Wheatus

Brendan B. Brown--guitar, vocals Rich Leigey--bass (on the album) Mike McCabe--bass (current) Peter Brown--drums Phil A. Jimenez--percussion, keyboards, backing vocals, harmonica

You're about as likely to win three-card monte as see a major record label let a new band self-produce its debut. Then along comes Wheatus. "We wanted to make a record by ourselves," says Brendan B. Brown, the vocalist, the guitarist, the songwriter. And that's just what they did. So what makes Wheatus so damn exception-to-the-rule special?

Tunes, primarily. "Wheatus is about crafting pop-rock songs with punk/street credibility," says Rich Leigey, the bassist. "Period." Balls-out, straight-on, pissed-off and charged up. Piercingly direct smarts spewed with skewed humor. A raw and rowdy approach that doesn't sacrifice top-notch musicianship. You hear it all on the scratch-inflected first single "Teenage Dirtbag," the crunchiest crush song ever composed. And on "Love Is A Mutt From Hell," a sonic sling-shot strike at dysfunctional romance. And in the coolly acoustic rap-folk of "Wannabe Gangsta."

But it's not like the trio came outta nowhere. Actually, they came outta Long Island, New York. Brendan, an AC/DC-Willie Nelson-Prince-Madonna devotee, and Rich, who'd been in and out of punk and hardcore bands since his teens, bonded over a mutual appreciation for Rush. Naturally, they had to work together.

Which leads to sense-of-purpose, the final factor that makes Wheatus so damn special. "There comes a point when you say, 'I'd rather be poor and stupid and make all these mistakes than be right for somebody else's goal,'" Brendan asserts. Rather than soured by the demise of a previous ensemble, he took the knowledge gained (not to mention the cash) and made a run for the border of artistic freedom. "The experience was monumental in terms of how to make a record--we were in the studio all the time--and the money I made from it was spent on gear," he says. "I started writing songs for me. I consider this my first heartfelt creative effort."

His method was unconventional. "Every song was an idea before it was a song--a title came first and the story followed," Brendan explains. "That's my favorite way to do stuff--the title is an emotional blueprint for the song." The snotty-but-sweet single, for instance: "I wanted to write a song called 'Teenage Dirtbag' so I contemplated what that meant to me--a skinny guy with a mullet who probably didn't have a lot of friends."

Still close enough to his teens to taste the angst in his adenoids but old enough to have earned perspective, Brendan's adolescent back-musings inform such other Wheatus songs as "Truffles" and "Wannabe Gangsta." "You can't do anything when you're a kid. You have no power; you have no resources. You're subject to everyone else's crap," he says.
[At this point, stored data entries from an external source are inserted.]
Lemma kept_withdraw (k : string) (current_month : Z) (amount : num)
    (description : string) (a : Account) :
  P k a -> P k (state (withdraw current_month amount description a)).
Proof.
  intro Ha. rewrite withdraw_run.
  destruct (limit_reached current_month a) eqn:Hl; [now apply P_rolled_over|].
  destruct (leb amount zero) eqn:Hz; [now apply P_rolled_over|].
  destruct (ltb (balance a) amount) eqn:Hb; [now apply P_rolled_over|].
  now apply P_withdrawn.
Qed.

Lemma kept_deposit (k : string) (amount : num) (description : string)
    (a : Account) :
  P k a -> P k (state (deposit amount description a)).
Proof.
  intro Ha. rewrite deposit_run.
  destruct (leb amount zero) eqn:Hz; [exact Ha|]. now apply P_deposited.
Qed.

Lemma kept_create_account (uuid : string) (current_month : Z)
    (account_type holder : string) (initial_balance interest_rate : num)
    (bank : Bank) :
  holds P bank ->
  holds P (state (Bank_create_account lower uuid current_month account_type
                    holder initial_balance interest_rate bank)).
Proof.
  intro H. rewrite create_account_run.
  destruct (lower account_type =? "checking")%string;
    [|destruct (lower account_type =? "savings")%string];
    try destruct (ltb initial_balance zero) eqn:Hb; cbn [state];
    try exact H; apply holds_set; auto.
Qed.

Lemma kept_transfer (current_month : Z)
    (from_account_number to_account_number : string) (amount : num)
    (bank : Bank) :
  holds P bank ->
  holds P (state (Bank_transfer current_month from_account_number
                    to_account_number amount bank)).
Proof.
  intro H. rewrite transfer_run.
  destruct (dict_get from_account_number bank) as [a|] eqn:Ea; [|exact H].
  destruct (dict_get to_account_number bank) as [b|] eqn:Eb; [|exact H].
  destruct (from_account_number =? to_account_number)%string; [exact H|].
  destruct (leb amount zero) eqn:Hz; [exact H|].
  destruct (ltb (balance a) amount) eqn:Hb; [exact H|].
  destruct (limit_reached current_month a) eqn:Hl; cbn [state].
  - apply holds_set; [exact H|]. apply P_rolled_over, H, Ea.
  - apply holds_set; [apply holds_set; [exact H|]|].
    + apply P_withdrawn; auto.
    + apply P_deposited; auto.
Qed.

Lemma kept_sweep (bank : Bank) :
  holds P bank ->
  holds P (state (Bank_apply_interest_to_savings_accounts bank)).
Proof.
  intros H k a. unfold Bank_apply_interest_to_savings_accounts.
  rewrite apply_interest_loop_run. cbn [state].
  rewrite dict_get_map_values.
  destruct (dict_get k bank) as [a0|] eqn:E; [|discriminate].
  intros [= <-]. apply P_credited, H, E.
Qed.

Lemma kept_perform (c : call) (bank : Bank) :
  holds P bank -> holds P (perform lower c bank).
Proof.
  intro H. destruct c; cbn [perform].
  - now apply kept_create_account.
  - apply holds_on_account; [exact H|]. intros a. apply kept_deposit.
  - apply holds_on_account; [exact H|]. intros a. apply kept_withdraw.
  - apply holds_on_account; [exact H|]. intros a Ha.
    rewrite apply_interest_state. now apply P_credited.
  - apply holds_on_account; [exact H|]. intros a Ha.
    rewrite withdrawals_remaining_state. now apply P_rolled_over.
  - now apply kept_transfer.
  - now apply kept_sweep.
  - exact H.
Qed.

Lemma kept_run (calls : list call) (bank : Bank) :
  holds P bank -> holds P (run lower calls bank).
Proof.
  revert bank. induction calls as [|c calls IH]; intros bank H; [exact H|].
  cbn [run]. apply IH, kept_perform, H.
Qed.

Lemma kept_from_empty (calls : list call) : holds P (run lower calls []).
Proof. apply kept_run. intros k a. discriminate. Qed.

End Kept.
Other tunes stem from more adult--but no less ludicrous--situations. "'Hump'em n' Dump'em' I wrote when the Senate was considering impeaching the President," Brendan says. "The cheapness aspect to it--this big fat dumb cheesy sex going on in the White House." A personal encounter with music business sleaze led to "Mister Brown." "I was trying to get paid for something I'd done and it didn't look like I was going to go," he says. But "Sunshine," the first song Brendan wrote for the record, encapsulates the Wheatus do-it-for-yourself ethos. "It was an explanation to myself about what I'd been doing wrong, working for other people," he says.

The song mission accomplished, Brendan recruited his younger brother Peter to play drums--basically the younger Brown's destiny. "Every day since I was 11, I'd wait for my brother to come home with a new album," Peter recalls. "Brendan was the coolest person I knew." But it wasn't blood that hooked him on Wheatus. "I love these songs," he says. "The day I decided this band would occupy the majority of the rest of my life was a great one."

To add some just-right flourishes to otherwise no-frills arrangements, Wheatus turned to Phil A. Jimenez, a multi-instrumentalist and engineer Brendan knew from around. "The first song I heard was 'Dirtbag' and before the end of the first verse I knew I was going to work with Brendan," Phil recalls. "The next week I was at rehearsal--I heard every song and I loved every song. The power of the pop elements plus the story-telling and the social commentary was just something I really wanted to be a part of." Phil not only added percussion, harmonica, even a bit of banjo, he also co-produced Wheatus with the band.

Which was done by-and-large in the Brown family home. "We were all still working day jobs and recording at one in the morning in the basement of my mother's house," Brendan says. "We set up the control room on the dining table, then ran a hundred-foot snake downstairs to record." Adds Peter: "The neighbors would complain. Grandma would make us lunch. You can hear her dog barking on ''Hump'em n' Dump'em.'"

Wheatus was made the Wheatus way. By Wheatus. For Wheatus. Now, Wheatus is for everybody.